Instructors and designers can subscribe to an RSS feed for their learning communities, or simply log in regularly, to monitor discussions and other user activity, answering questions and correcting misleading or inaccurate information as needed. Perhaps the most important pitfall to watch out for with this kind of training platform is learners’ tendencies to let discussions and other activities veer off topic or become counterproductive. Careful moderation of the community should prevent this.
Set up a Facebook or other learning community account that could be used for many different training programs. An email address is all that is required (be sure to use your work email address for this purpose, and not let the platform default to your personal email if it has already been entered in the system). Once the account has been set up, complete the profile information. The focus of the profile can be on the organisation, the training department, or a specific class.

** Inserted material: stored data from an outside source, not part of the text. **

(** What a yield does to the process structs: the one that goes on and the one that
    takes over change state, none becomes or stops being unused. *)
Lemma yield_procs s Q W c s' :
  sched_wf s Q W -> 0 <= c < num_cpus s -> scheduler_yield s c = Some s' ->
  (forall (A : Type) (f : pcb -> A) x, untouched f -> f (procs s' x) = f (procs s x)) /\
  (forall x, x <> current (rqs s).[c] \/ current (rqs s).[c] = NULL -> state (procs s x) <> PROC_READY ->
     state (procs s' x) = state (procs s x)) /\
  (forall x, (x = current (rqs s).[c] /\ x <> NULL) \/ state (procs s x) = PROC_READY ->
     state (procs s' x) = PROC_READY \/ state (procs s' x) = PROC_RUNNING) /\
  num_cpus s' = num_cpus s /\
  (forall c', 0 <= c' < num_cpus s -> idle_task (rqs s').[c'] = idle_task (rqs s).[c'] /\
     (c' <> c -> current (rqs s').[c'] = current (rqs s).[c'])) /\
  (current (rqs s).[c] <> NULL -> current (rqs s').[c] = current (rqs s).[c] \/
     state (procs s (current (rqs s').[c])) = PROC_READY).
Proof.
  intros Hwf Hc. unfold scheduler_yield. cbv zeta. set (cur := current _).
  destruct (Z.eqb_spec cur NULL) as [E|Hcur].
  { intros [= <-]. split; [done|]. split; [done|]. split; [|by split_and!]. intros x [[-> ?]|Hx]; [done|by left]. }
  destruct (requeue_spec s Q W c Hwf Hc Hcur) as (s2 & next & Q2 & E & Hlo & Hnn & Hrot & Hq2 & _). fold cur in E, Hlo, Hrot. rewrite E.
  set (s1 := mod_proc s cur _) in *. pose proof (lo_cpus _ _ Hlo) as (Hn2 & _).
  assert (H2 : forall y, procs s2 y = (if y =? cur then (procs s cur) <| state := PROC_READY |> else procs s y) <| sched_next := sched_next (procs s2 y) |>).
  { intros y. rewrite (lo_proc _ _ Hlo y) at 1. unfold s1. by rewrite procs_mod. }
  assert (Hr2 : forall c', 0 <= c' < num_cpus s -> current (rqs s2).[c'] = current (rqs s).[c'] /\
    idle_task (rqs s2).[c'] = idle_task (rqs s).[c']).
  { intros c' Hc'. destruct (lo_rq _ _ Hlo c' Hc') as (E1 & E2 & _). by split. }
  assert (Hnext : next = cur \/ state (procs s next) = PROC_READY).
  { destruct Hrot as (q & l & (_ & HQ & _) & _). assert (Hin : next ∈ appended s Q cur c q) by (rewrite HQ; by left).
    apply elem_of_appended in Hin as [Hin|[? _]]; [right|by left]. by apply (qw_in _ _ (proj1 Hwf)) in Hin as (_ & _ & _ & _ & ?). }
  assert (Hf2 : forall (A : Type) (f : pcb -> A) y, untouched f -> f (procs s2 y) = f (procs s y)).
  { intros A f y (F1 & F2 & _). rewrite H2, F2. destruct (Z.eqb_spec y cur) as [->|]; [apply F1|done]. }
  assert (Hs2 : forall y, state (procs s2 y) = if y =? cur then PROC_READY else state (procs s y)).
  { intros y. rewrite H2. by destruct (y =? cur). }
  destruct (Z.eqb_spec next NULL); [done|]. cbn [orb]. destruct (Z.eqb_spec next cur) as [->|Hne].
  - intros [= <-]. set (g := fun p : pcb => _). split; [|split; [|split; [|split; [done|split; [|intros _; left; by destruct (Hr2 c Hc)]]]]].
    + intros A f x Hf. rewrite procs_mod. destruct (Z.eqb_spec x cur) as [->|]; [|by apply Hf2].
      rewrite <- (Hf2 A f cur Hf). apply Hf.
    + intros x Hx _. rewrite procs_mod. destruct (Z.eqb_spec x cur); [by destruct Hx|]. rewrite Hs2. by destruct (Z.eqb_spec x cur).
    + intros x Hx. left. rewrite procs_mod. destruct (Z.eqb_spec x cur) as [->|].
      * change (state (g (procs s2 cur))) with (state (procs s2 cur)). by rewrite Hs2, Z.eqb_refl.
      * rewrite Hs2. destruct (Z.eqb_spec x cur); [done|]. destruct Hx as [[? _]|?]; done.
    + intros c' Hc'. destruct (Hr2 c' Hc') as [E1 E2]. by split.
  - unfold run_next. destruct (next =? NULL); [done|]. cbn [option_map]. intros [= <-].
    set (g := fun p : pcb => _). set (s3 := mod_rq s2 c _).
    assert (Hr3 : forall c', 0 <= c' -> (rqs s3).[c'] = if c =? c' then (rqs s2).[c] <| current := next |> else (rqs s2).[c']).
    { intros c' Hc'. apply rqs_mod; [|done]. pose proof (qw_cpus _ _ Hq2). change (num_cpus s1) with (num_cpus s) in Hn2. lia. }
    change (procs (emit ?t ?e)) with (procs t). change (rqs (emit (mod_proc s3 next g) (Switch cur next))) with (rqs s3).
    change (num_cpus (emit (mod_proc s3 next g) (Switch cur next))) with (num_cpus s2).
    split; [|split; [|split; [|split; [done|split]]]].
    + intros A f x Hf. rewrite procs_mod. destruct (Z.eqb_spec x next) as [->|]; [|by apply Hf2].
      rewrite <- (Hf2 A f next Hf). destruct Hf as (F1 & F2 & F3 & F4).
      unfold g. rewrite F4, F3, F1. done.
    + intros x Hx Hnr. rewrite procs_mod. destruct (Z.eqb_spec x next) as [->|].
      { destruct Hnext as [?|?]; done. } change (procs s3) with (procs s2). rewrite Hs2.
      destruct (Z.eqb_spec x cur); [by destruct Hx|done].
    + intros x Hx. rewrite procs_mod. destruct (Z.eqb_spec x next) as [->|]; [by right|].
      left. change (procs s3) with (procs s2). rewrite Hs2. destruct (Z.eqb_spec x cur); [done|]. destruct Hx as [[? _]|?]; done.
    + intros c' Hc'. rewrite Hr3 by lia. destruct (Hr2 c' Hc') as [E1 E2]. destruct (Z.eqb_spec c c') as [<-|]; by split.
    + intros _. rewrite Hr3 by lia. rewrite Z.eqb_refl. change (current ((rqs s2).[c] <| current := next |>)) with next.
      right. by destruct Hnext.
Qed.

Lemma add_procs {A : Type} (f : pcb -> A) s c p x :
  p <> NULL -> untouched f -> f (procs (scheduler_add_process s c p) x) = f (procs s x).
Proof.
  intros Hp (F1 & F2 & F3 & F4). unfold scheduler_add_process. destruct (Z.eqb_spec p NULL); [done|]. cbv zeta.
  set (g := fun b : pcb => _). set (s1 := mod_proc s p g). set (b := negb _ && _).
  assert (Hb : forall t e, procs (if b then emit t e else t) = procs t) by (intros; by destruct b).
  rewrite Hb, enqueue_procs by done. rewrite F2. unfold s1. rewrite procs_mod. destruct (Z.eqb_spec x p) as [->|]; [|done].
  unfold g. by rewrite F4, F1, F3.
Qed.

Lemma start_procs s Q W c s' :
  sched_wf s Q W -> 0 <= c < num_cpus s -> scheduler_start s c = Some s' ->
  let next := current (rqs s').[c] in
  next <> NULL /\ state (procs s next) = PROC_READY /\ state (procs s' next) = PROC_RUNNING /\
  (forall (A : Type) (f : pcb -> A) x, untouched f -> f (procs s' x) = f (procs s x)) /\
  (forall x, x <> next -> state (procs s' x) = state (procs s x)) /\ num_cpus s' = num_cpus s /\
  (forall c', 0 <= c' < num_cpus s -> idle_task (rqs s').[c'] = idle_task (rqs s).[c'] /\
     (c' <> c -> current (rqs s').[c'] = current (rqs s).[c'])).
Proof.
  intros (Hq & Hw & Hcw) Hc E. unfold scheduler_start in E. destruct (negb _); [done|].
  destruct (dequeue_spec s Q c Hq Hc) as (s1 & p & r & Ed & Hlo & Hhi & Hr). rewrite Ed in E.
  destruct r as [[[q p'] l]|]; [|destruct Hr as [-> _]; unfold run_next in E; by rewrite Z.eqb_refl in E].
  destruct Hr as (<- & Hp & Hq1). destruct Hhi as (_ & HQ & _).
  assert (Hin : p ∈ Q c q) by (rewrite HQ; by left). destruct (qw_in _ _ Hq c q p Hin) as (_ & _ & _ & _ & Hst).
  pose proof (lo_cpus _ _ Hlo) as (Hn & _). pose proof (qw_cpus _ _ Hq1) as Hz.
  unfold run_next in E. destruct (Z.eqb_spec p NULL); [done|]. cbn [option_map] in E. injection E as <-.
  set (g := fun b : pcb => _). set (s2 := mod_rq s1 c _).
  change (rqs (emit (mod_proc s2 p g) (Jump p))) with (rqs s2). change (procs (emit (mod_proc s2 p g) (Jump p))) with (procs (mod_proc s2 p g)).
  assert (Hr2 : forall c', 0 <= c' -> (rqs s2).[c'] = if c =? c' then (rqs s1).[c] <| current := p |> else (rqs s1).[c'])
    by (intros; apply rqs_mod; lia).
  assert (Hcu : current (rqs s2).[c] = p) by (rewrite Hr2 by lia; by rewrite Z.eqb_refl).
  cbv zeta. rewrite Hcu. split; [done|]. split; [done|]. split; [by rewrite procs_mod, Z.eqb_refl|]. split; [|split; [|split; [done|]]].
  - intros A f x (F1 & F2 & F3 & F4). rewrite procs_mod. change (procs s2) with (procs s1).
    assert (Hx : forall y, f (procs s1 y) = f (procs s y)) by (intros y; rewrite (lo_proc _ _ Hlo y); apply F2).
    destruct (Z.eqb_spec x p) as [->|]; [|done]. unfold g. by rewrite F4, F3, F1.
  - intros x Hx. rewrite procs_mod. destruct (Z.eqb_spec x p); [done|]. change (procs s2) with (procs s1).
    by rewrite (lo_field state _ _ _ Hlo).
  - intros c' Hc'. rewrite Hr2 by lia. destruct (lo_rq _ _ Hlo c' Hc') as (E1 & E2 & _).
    destruct (Z.eqb_spec c c') as [<-|]; by split.
Qed.

Lemma yield_priority s Q W c s' x :
  sched_wf s Q W -> 0 <= c < num_cpus s -> scheduler_yield s c = Some s' ->
  priority (procs s' x) = priority (procs s x).
Proof. intros Hwf Hc E. destruct (yield_procs s Q W c s' Hwf Hc E) as (H & _). by apply H. Qed.

(** With nothing above queue [q] and nothing more urgent running, the head of [q] is next. *)
Lemma rotated_head s Q W c q x l next Q' :
  let cur := current (rqs s).[c] in
  sched_wf s Q W -> 0 <= c < num_cpus s -> cur <> NULL -> 0 <= q <= priority (procs s cur) ->
  (forall q', 0 <= q' < q -> Q c q' = []) -> Q c q = x :: l -> rotated s Q c cur next Q' ->
  next = x /\ (exists r, Q' c q = l ++ r) /\ forall q', 0 <= q' < q -> Q' c q' = [].
Proof.
  intros cur (Hq & _ & Hcw) Hc Hcur Hqr Habove HQ (q0 & l0 & (Hq0 & HQ0 & Hlt) & ->).
  destruct (cw_current _ _ _ Hcw c Hc Hcur) as (Hcc & Hcp & _). fold cur in Hcc, Hcp.
  assert (Happ : forall q', appended s Q cur c q' = if q' =? priority (procs s cur) then Q c q' ++ [cur] else Q c q').
  { intros q'. unfold appended, Qset. cbv zeta. rewrite Hcc, Z.eqb_refl. cbn [andb].
    by destruct (Z.eqb_spec q' (priority (procs s cur))) as [->|]. }
  assert (Hqe : q0 = q).
  { destruct (Z.lt_trichotomy q0 q) as [H|[H|H]]; [|done|].
    - rewrite Happ, Habove in HQ0 by lia. destruct (Z.eqb_spec q0 (priority (procs s cur))); [lia|done].
    - specialize (Hlt q ltac:(lia)). rewrite Happ, HQ in Hlt. by destruct (q =? _). }
  subst q0. rewrite Happ, HQ in HQ0. split; [|split].
  - destruct (q =? _); by injection HQ0.
  - rewrite Qset_same. destruct (q =? _); injection HQ0 as _ <-; [by exists [cur]|exists []; by rewrite app_nil_r].
  - intros q' Hq'. unfold Qset. rewrite Z.eqb_refl. destruct (Z.eqb_spec q' q); [lia|]. cbn [andb].
    rewrite Happ, Habove by lia. destruct (Z.eqb_spec q' (priority (procs s cur))); [lia|done].
Qed.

Set up a class-specific page, known on Facebook as a “fan page.” The advantage of using a fan page is that people can be invited to the fan page without having to first establish a “friend” relationship with the page administrator. Upload a photo or logo to add visual appeal. Post class-related information. Separate fan pages might be set up for pre-training and post-training. The registration email can contain a direct link to the pre-training fan page, which could have information such as:
- technology specifications, or recommendations for compatibility with the e-learning or live virtual learning technology platform
- recommended or required pre-work reading or other activities
- icebreaker activity
- description of how this training supports the organisation’s mission, vision, goals, and strategy
- tips for optimal learning, such as how to focus, review, and take quizzes
- “can-do” messages to motivate participants.
Options for a post-training fan page include:
- asking for success stories and lessons learned from practicing and using the new skills
- post-training team project
- discussion about how the newly acquired skills might advance one’s career
- peer supporters sharing their perspectives on the training.
Regardless of specific uses, it is a good idea to establish general rules for participating in the learning community. For example, community members should keep their communication respectful, relevant, short, and positive. The most effective learning communities facilitate the exchange of valuable information between participants. The focus is on the relationship between fellow participants, not between an instructor and trainees. Seed the community with questions and topics for discussion.
Provide some conversation starters to get people talking, and check in regularly. The most effective learning communities facilitate the exchange of valuable information between participants.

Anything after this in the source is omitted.